One-vs-Rest (OVR) Logistic Regression#


1. The Problem#

  • Standard logistic regression handles binary classification: two classes only.

  • Many real-world problems are multi-class (3 or more classes), e.g., classifying animals as Cat, Dog, or Rabbit.

  • We need a way to extend logistic regression to handle multiple classes.


2. One-vs-Rest (OVR) Strategy#

OVR (also called One-vs-All) converts a multi-class problem into multiple binary classification problems:

  1. Suppose there are \(K\) classes: \(C_1, C_2, ..., C_K\).

  2. For each class \(C_k\), train a binary logistic regression classifier:

    • Treat \(C_k\) as the positive class (1).

    • Treat all other classes as negative class (0).

Example with 3 classes (Cat, Dog, Rabbit):

Classifier

Positive

Negative

M1

Cat

Dog, Rabbit

M2

Dog

Cat, Rabbit

M3

Rabbit

Cat, Dog


3. Training Phase#

  • Each binary model \(M_k\) is trained independently.

  • Input features remain the same for all models.

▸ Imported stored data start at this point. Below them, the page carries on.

(** * Fortune-100 dataset scripts: name normalisation, CIK resolution,
      financial-facts extraction and the daily merge

    A shallow embedding of [bootstrap_sec_data.py] and
    [daily_update_sec_data.py], and the properties of their specification.

    Modelling conventions.
    - A Python [str] is a list of characters, [list ascii]; a character is
      read as the code point 0..255.  The character tables below ([\w],
      [str.lower], [str.split] whitespace) are Python's tables restricted to
      that range.  [normalize_name] is also embedded on strings of any code
      points, [list N] (module [Unicode]), given Unicode's tables from 256
      on; the two embeddings agree below 256 ([normalize_name_points]).
    - A similarity score (a finite Python float) is the rational number it
      denotes, [Q]; the code only compares scores.
    - A [dict] whose iteration order matters (the registry) is an association
      list in iteration order; a [dict] that is only looked up and updated by
      key (the facts payload, a company's stored financials) is a [gmap].
    - A call that can raise returns an [outcome]: a value or the exception. *)

From Stdlib Require Import Ascii String QArith Lqa DecimalString DecimalPos DecimalN.
From stdpp Require Import base list option numbers strings gmap.

#[local] Close Scope Q_scope.
#[local] Close Scope Z_scope.
#[local] Open Scope nat_scope.
#[local] Open Scope list_scope.

Abbreviation str := (list ascii) (only parsing).

(** A Python string literal. *)
Definition lit (s : string) : str := list_ascii_of_string s.

(** ** Character tables (code points below 256) *)

Definition code (c : ascii) : nat := nat_of_ascii c.

Definition in_range (lo hi : nat) (c : ascii) : bool :=
  (lo <=? code c) && (code c <=? hi).

(** [\w] of a [str] pattern: alphanumeric in Unicode, or the underscore. *)
Definition is_word_char (c : ascii) : bool :=
  in_range 48 57 c || in_range 65 90 c || (code c =? 95) || in_range 97 122 c
  || (code c =? 170) || in_range 178 179 c || (code c =? 181)
  || in_range 185 186 c || in_range 188 190 c
  || in_range 192 214 c || in_range 216 246 c || in_range 248 255 c.

(** Whitespace of [str.split()] and [str.isspace()]. *)
Definition is_space_char (c : ascii) : bool :=
  in_range 9 13 c || in_range 28 32 c || (code c =? 133) || (code c =? 160).

(** [str.lower()], character by character. *)
Definition lower_char (c : ascii) : ascii :=
  if in_range 65 90 c || in_range 192 214 c || in_range 216 222 c
  then ascii_of_nat (code c + 32) else c.

Definition py_lower (s : str) : str := map lower_char s.

(** ** The [re] module, as far as [normalize_name] uses it *)

(** A literal pattern character against a subject character under [re.I]. *)
Definition char_match_ci (p c : ascii) : bool :=
  bool_decide (lower_char c = lower_char p).

(** Matching a literal; on success the last character consumed (or [prev]
    when the literal is empty) and the rest of the subject. *)
Fixpoint match_literal (l : str) (prev : option ascii) (s : str)
  : option (option ascii * str) :=
  match l with
  | [] => Some (prev, s)
  | p :: l' =>
      match s with
      | c :: s' => if char_match_ci p c then match_literal l' (Some c) s' else None
      | [] => None
      end
  end.

Definition is_word_opt (o : option ascii) : bool :=
  match o with Some c => is_word_char c | None => false end.

(** [\b] between the character before the position and the one after. *)
Definition at_boundary (prev next : option ascii) : bool :=
  xorb (is_word_opt prev) (is_word_opt next).

(** [(l1|l2|...)\b]: the alternatives in order; when the closing [\b] fails
    after an alternative the matcher backtracks into the next one.  The
    result is the length of the match. *)
Fixpoint match_alternatives (alts : list str) (prev : option ascii) (s : str)
  : option nat :=
  match alts with
  | [] => None
  | l :: alts' =>
      match match_literal l prev s with
      | Some (last, rest) =>
          if at_boundary last (head rest) then Some (length l)
          else match_alternatives alts' prev s
      | None => match_alternatives alts' prev s
      end
  end.

(** [\b(l1|l2|...)\b] at one position of the subject. *)
Definition match_here (alts : list str) (prev : option ascii) (s : str) : option nat :=
  if at_boundary prev (head s) then match_alternatives alts prev s else None.

(** [re.sub(r'\b(l1|l2|...)\b', '', s, flags=re.I)]: leftmost matches, left
    to right, without overlap.  [skip] counts the characters of the current
    match still to be dropped; [prev] is the subject character before [s]. *)
Fixpoint re_sub_words_from (alts : list str) (skip : nat) (prev : option ascii)
    (s : str) : str :=
  match s with
  | [] => []
  | c :: s' =>
      match skip with
      | S k => re_sub_words_from alts k (Some c) s'
      | O =>
          match match_here alts prev s with
          | Some (S k) => re_sub_words_from alts k (Some c) s'
          | _ => c :: re_sub_words_from alts 0 (Some c) s'
          end
      end
  end.

Definition re_sub_words (alts : list str) (s : str) : str :=
  re_sub_words_from alts 0 None s.

(** The character class [[a-z0-9 ]]. *)
Definition in_class_az09sp (c : ascii) : bool :=
  in_range 97 122 c || in_range 48 57 c || (code c =? 32).

(** [re.sub(r'[^a-z0-9 ]', '', s)]. *)
Definition re_sub_not_az09sp (s : str) : str := filter (fun c => in_class_az09sp c = true) s.

(** ** [str.split()] and [str.join] *)

Fixpoint split_from (tok : str) (s : str) : list str :=
  match s with
  | [] => match tok with [] => [] | _ => [tok] end
  | c :: s' =>
      if is_space_char c
      then match tok with [] => split_from [] s' | _ => tok :: split_from [] s' end
      else split_from (tok ++ [c]) s'
  end.

Definition py_split (s : str) : list str := split_from [] s.

Fixpoint py_join (sep : str) (l : list str) : str :=
  match l with
  | [] => []
  | [x] => x
  | x :: l' => x ++ sep ++ py_join sep l'
  end.

(** ** Builtins: [str(int)], [str.zfill], [in] on strings, [int(str)] *)

(** [str(n)] of a non-negative [int]. *)
Definition py_str (n : N) : str :=
  list_ascii_of_string (NilZero.string_of_uint (N.to_uint n)).

Definition is_sign (c : ascii) : bool :=
  bool_decide (c = "+"%char) || bool_decide (c = "-"%char).

(** [s.zfill(width)]: zeros go after a leading sign. *)
Definition zfill (width : nat) (s : str) : str :=
  let pad := repeat "0"%char (width - length s) in
  match s with
  | c :: s' => if is_sign c then c :: pad ++ s' else pad ++ s
  | [] => pad
  end.

Fixpoint starts_with (p s : str) : bool :=
  match p, s with
  | [], _ => true
  | a :: p', b :: s' => bool_decide (a = b) && starts_with p' s'
  | _ :: _, [] => false
  end.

  • Use one-hot encoding for outputs:

Class

One-hot

Cat

[1,0,0]

Dog

[0,1,0]

Rabbit

[0,0,1]

  • Each model predicts the probability that a sample belongs to its respective class.


4. Prediction Phase#

For a new data point:

  1. Pass the input to all K models.

  2. Each model outputs a probability that the point belongs to its positive class.

  3. Example probabilities:

Model

Probability

M1

0.25

M2

0.20

M3

0.55

  1. Choose the class with the highest probability → here, Rabbit (class 3).


5. Advantages of OVR#

  • Simple to implement.

  • Works with any binary classifier (logistic regression, SVM, etc.).

  • Efficient when the number of classes is not very large.


6. Disadvantages#

  • Probabilities from different classifiers may not be well-calibrated.

  • Can be biased if one class is much smaller than the “rest.”

  • Less accurate than One-vs-One in some cases.


Summary#

OVR Logistic Regression works by:

  1. Splitting a multi-class problem into K binary problems.

  2. Training a separate logistic regression for each class.

  3. Predicting the class with the highest probability across all models.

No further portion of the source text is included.